(Stored data entries)

(** X10. The first literal met needs the positional part of the input
    spec: when the nodes before a non-placeholder node with a literal
    argument are placeholders or without literals, the pass raises
    [AttributeError] on a module without [_in_spec], and [IndexError] on
    one whose [_in_spec] has no child. *)
Theorem replace_literals_needs_in_spec gm (pre rest : list Node) (n : Node) (a : Arg) :
  graph gm = pre ++ n :: rest →
  NoDup (name <$> graph gm) →
  (∀ x, x ∈ pre → op x ≠ placeholder → ∀ a, a ∈ args x → _is_literal a = false) →
  op n ≠ placeholder →
  a ∈ args n → _is_literal a = true →
  (_in_spec gm = None →
     _replace_literals_with_placeholders gm = Raise AttributeError)
  ∧ (∀ in_spec, _in_spec gm = Some in_spec → children_specs in_spec = [] →
       _replace_literals_with_placeholders gm = Raise IndexError).
Proof.
  intros Hg Hnd Hq Hop Ha Hlit.
  assert (∀ e,
    (in_spec ← (match _in_spec gm with
                | Some s => Ok s
                | None => Raise AttributeError
                end);
     append_leaf_spec in_spec) = Raise e →
    _replace_literals_with_placeholders gm = Raise e) as Hraise.
  { intros e Hspec. unfold _replace_literals_with_placeholders, promotion_fuel.
    assert (length (graph gm) + sum_list (length ∘ args <$> graph gm)
            = length pre
              + S (length rest + sum_list (length ∘ args <$> graph gm))) as ->.
    { rewrite Hg at 1. rewrite length_app. simpl. lia. }
    rewrite Hg at 2.
    destruct (promote_quiet_prefix gm pre Hnd Hq [] (n :: rest) None 0
                (S (length rest + sum_list (length ∘ args <$> graph gm))))
      as (lp & cnt & Hrun & Hlast); [done|done|].
    rewrite Hrun.
    change (name <$> head (n :: rest)) with (Some (name n)).
    rewrite for_each_node_S.
    assert (promote_visit (name n) (gm, lp, cnt) = Raise e) as ->; [|done].
    unfold promote_visit, get_node.
    rewrite find_node_elem_of; [|done|rewrite Hg; apply elem_of_app; right; by left].
    simpl. rewrite decide_False by done.
    assert ((match lp with
             | Some p => in_graph (graph gm) p
             | None => true
             end) = true) as ->.
    { destruct lp as [p|]; [|done]. apply bool_decide_eq_true. by apply Hlast. }
    simpl. rewrite (promote_literals_raise lp gm cnt (args n) e); [done| |done].
    by exists a. }
  split.
  - intros Hnone. apply Hraise. by rewrite Hnone.
  - intros in_spec Hsome Hch. apply Hraise. rewrite Hsome. simpl.
    unfold append_leaf_spec. by rewrite Hch.
Qed.

End promotion_more.

(** ** Literal promotion: a second run, and the references it keeps *)

Lemma is_literal_no_nodes (a : Arg) : _is_literal a = true → arg_nodes a = [].
Proof.
  induction a as [ | | | | |n|l IH|l IH] using Arg_nested_ind; simpl; try done.
  - intros Hall. induction IH as [|x l Hx Hl IHl]; simpl; [done|].
    simpl in Hall. apply andb_true_iff in Hall as [H1 H2].
    by rewrite Hx, IHl.
  - intros Hall. induction IH as [|x l Hx Hl IHl]; simpl; [done|].
    simpl in Hall. apply andb_true_iff in Hall as [H1 H2].
    by rewrite Hx, IHl.
Qed.

Lemma promoted_args_no_literal (next : node_id) (node_args : list Arg) (a : Arg) :
  a ∈ promoted_args next node_args → _is_literal a = false.
Proof.
  revert next. induction node_args as [|b rest IH]; intros next; simpl.
  - by intros ?%elem_of_nil.
  - destruct (_is_literal b) eqn:Hb; intros [->|Ha]%elem_of_cons; eauto.
Qed.

Lemma promoted_args_old_nodes (next : node_id) (node_args : list Arg) (r : node_id) :
  r < next →
  r ∈ concat (map arg_nodes (promoted_args next node_args))
  ↔ r ∈ concat (map arg_nodes node_args).
Proof.
  revert next. induction node_args as [|b rest IH]; intros next Hr; simpl; [done|].
  destruct (_is_literal b) eqn:Hb; simpl.
  - rewrite (is_literal_no_nodes b Hb). simpl.
    rewrite elem_of_cons, IH by lia. split; [|by right].
    intros [->|?]; [lia|done].
  - by rewrite !elem_of_app, IH.
Qed.

Lemma elem_of_promoted_nodes (next : node_id) (body : list Node) (x' : Node) :
  x' ∈ promoted_nodes next body →
  ∃ x next', x ∈ body ∧ next ≤ next'
    ∧ x' = mkNode (name x) (op x) (target x) (promoted_args next' (args x)) (kwargs x).
Proof.
  revert next. induction body as [|x body IH]; intros next; simpl.
  - by intros ?%elem_of_nil.
  - intros [->|Hx']%elem_of_cons.
    + exists x, next. split; [by left|done].
    + destruct (IH _ Hx') as (y & next' & Hy & Hle & ->).
      exists y, next'. split; [by right|]. split; [lia|done].
Qed.

Lemma names_promoted_nodes (next : node_id) (body : list Node) :
  name <$> promoted_nodes next body = name <$> body.
Proof.
  revert next. induction body as [|x body IH]; intros next; simpl; [done|].
  by rewrite IH.
Qed.

Lemma elem_of_new_placeholders (first cnt k : nat) (p : Node) :
  p ∈ new_placeholders first cnt k →
  op p = placeholder ∧ args p = [] ∧ kwargs p = ∅ ∧ first ≤ name p < first + k.
Proof.
  unfold new_placeholders. intros (j & -> & Hj)%list_elem_of_fmap.
  apply elem_of_seq in Hj. simpl. repeat split; lia.
Qed.

Lemma elem_of_names_new_placeholders (first cnt k : nat) (r : node_id) :
  first ≤ r < first + k → r ∈ name <$> new_placeholders first cnt k.
Proof.
  intros Hr. unfold new_placeholders. rewrite <- list_fmap_compose.
  apply list_elem_of_fmap. exists (r - first). simpl. split; [lia|].
  apply elem_of_seq. lia.
Qed.

Lemma NoDup_names_new_placeholders (first cnt k : nat) :
  NoDup (name <$> new_placeholders first cnt k).
Proof.
  unfold new_placeholders. rewrite <- list_fmap_compose.
  apply NoDup_fmap_2; [|apply NoDup_seq].
  intros i j. simpl. lia.
Qed.

Lemma elem_of_rev {A : Type} (l : list A) (x : A) : x ∈ rev l ↔ x ∈ l.
Proof. by rewrite <- Permutation_rev. Qed.

Lemma name_lt_fresh_name (g : list Node) (r : node_id) :
  r ∈ name <$> g → r < fresh_name g.
Proof. intros Hr. unfold fresh_name. apply max_list_elem_of_le in Hr. lia. Qed.

Section promotion_again.
Context {tensor : Type}.
Implicit Types (gm : GraphModule tensor).

Lemma promote_run gm (phs body : list Node) in_spec :
  graph gm = phs ++ body →
  phs ≠ [] →
  Forall (λ n, op n = placeholder) phs →
  Forall (λ n, op n ≠ placeholder) body →
  NoDup (name <$> graph gm) →
  _in_spec gm = Some in_spec →
  children_specs in_spec ≠ [] →
  _replace_literals_with_placeholders gm
  = Ok (mkGraphModule
          (phs ++ rev (new_placeholders (fresh_name (graph gm)) (length phs)
                         (literal_count body))
               ++ promoted_nodes (fresh_name (graph gm)) body)
          (attrs gm)
          (Some (extend_in_spec in_spec (literal_count body)))).
Proof.
  intros Hg Hne Hphs Hbody Hnd Hspec Hch.
  destruct (exists_last Hne) as (pre & P & ->).
  destruct gm as [g attr sp]. simpl in *. subst g sp.
  unfold _replace_literals_with_placeholders, promotion_fuel. simpl graph.
  rewrite length_app, <- Nat.add_assoc.
  pose proof (promote_placeholders_run (pre ++ [P]) Hphs [] body None 0
    (length body + sum_list (length ∘ args <$> (pre ++ [P]) ++ body)) attr
    (Some in_spec) Hnd) as Hrun1.
  simpl app in Hrun1. rewrite Hrun1. clear Hrun1.
  rewrite foldl_app. simpl foldl.
  pose proof (promote_body_run in_spec (fresh_name ((pre ++ [P]) ++ body))
    (length (pre ++ [P])) pre P attr body Hch Hbody [] 0
    (length body + sum_list (length ∘ args <$> (pre ++ [P]) ++ body))) as Hrun2.
  simpl in Hrun2. rewrite extend_in_spec_0 in Hrun2.
  rewrite <- (app_assoc pre [P] body). simpl.
  rewrite <- (app_assoc pre [P] body) in Hrun2. simpl in Hrun2.
  rewrite Nat.add_0_r.
  rewrite Hrun2.
  - simpl. rewrite !Nat.add_0_r. by rewrite <- !app_assoc.
  - lia.
  - done.
  - by rewrite <- (app_assoc pre [P] body) in Hnd.
Qed.

Lemma promoted_graph_NoDup (g phs body : list Node) (cnt : nat) :
  g = phs ++ body →
  NoDup (name <$> g) →
  NoDup (name <$> (phs ++ rev (new_placeholders (fresh_name g) cnt (literal_count body))
                       ++ promoted_nodes (fresh_name g) body)).
Proof.
  intros Hg Hnd.
  rewrite !fmap_app, names_promoted_nodes, <- Permutation_rev.
  rewrite app_assoc,
    (Permutation_app_comm (name <$> phs)
       (name <$> new_placeholders (fresh_name g) cnt (literal_count body))),
    <- app_assoc.
  apply NoDup_app. split; [|split].
  - apply NoDup_names_new_placeholders.
  - intros r Hr Hold.
    apply list_elem_of_fmap in Hr as (p & -> & Hp).
    apply elem_of_new_placeholders in Hp as (_ & _ & _ & Hge).
    rewrite <- fmap_app, <- Hg in Hold. apply name_lt_fresh_name in Hold. lia.
  - by rewrite <- fmap_app, <- Hg.
Qed.

(** X11. A second run changes nothing.  On a graph whose placeholders
    come first (at least one, unique names) and whose input spec has a
    positional part, the pass returns a module in which no positional
    argument of a non-placeholder node is a literal, and the pass applied
    to that module returns it as it is. *)
Theorem replace_literals_twice gm (phs body : list Node) in_spec :
  graph gm = phs ++ body →
  phs ≠ [] →
  Forall (λ n, op n = placeholder) phs →
  Forall (λ n, op n ≠ placeholder) body →
  NoDup (name <$> graph gm) →
  _in_spec gm = Some in_spec →
  children_specs in_spec ≠ [] →
  ∃ gm',
    _replace_literals_with_placeholders gm = Ok gm'
    ∧ (∀ x, x ∈ graph gm' → op x ≠ placeholder →
            ∀ a, a ∈ args x → _is_literal a = false)
    ∧ _replace_literals_with_placeholders gm' = Ok gm'.
Proof.
  intros Hg Hne Hphs Hbody Hnd Hspec Hch.
  eexists. split; [by apply (promote_run gm phs body in_spec)|].
  assert (∀ x, x ∈ phs ++ rev (new_placeholders (fresh_name (graph gm)) (length phs)
                                 (literal_count body))
                     ++ promoted_nodes (fresh_name (graph gm)) body →
               op x ≠ placeholder → ∀ a, a ∈ args x → _is_literal a = false) as Hq.
  { intros x Hx Hop a Ha. rewrite !elem_of_app in Hx. destruct Hx as [Hx|[Hx|Hx]].
    - rewrite Forall_forall in Hphs. by destruct Hop; apply Hphs.
    - apply elem_of_rev, elem_of_new_placeholders in Hx as (? & _). done.
    - apply elem_of_promoted_nodes in Hx as (y & next' & _ & _ & ->). simpl in Ha.
      by eapply promoted_args_no_literal. }
  split; [exact Hq|].
  set (gm' := mkGraphModule _ (attrs gm) _).
  destruct (promote_quiet_loop gm') as (lp & cnt & Hrun); [|exact Hq|].
  { simpl. by apply promoted_graph_NoDup. }
  unfold _replace_literals_with_placeholders. by rewrite Hrun.
Qed.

### Goal of the exercise
Only the count belongs in your answer, so please work out how many lines of the data contain "unfold".

### Task response
9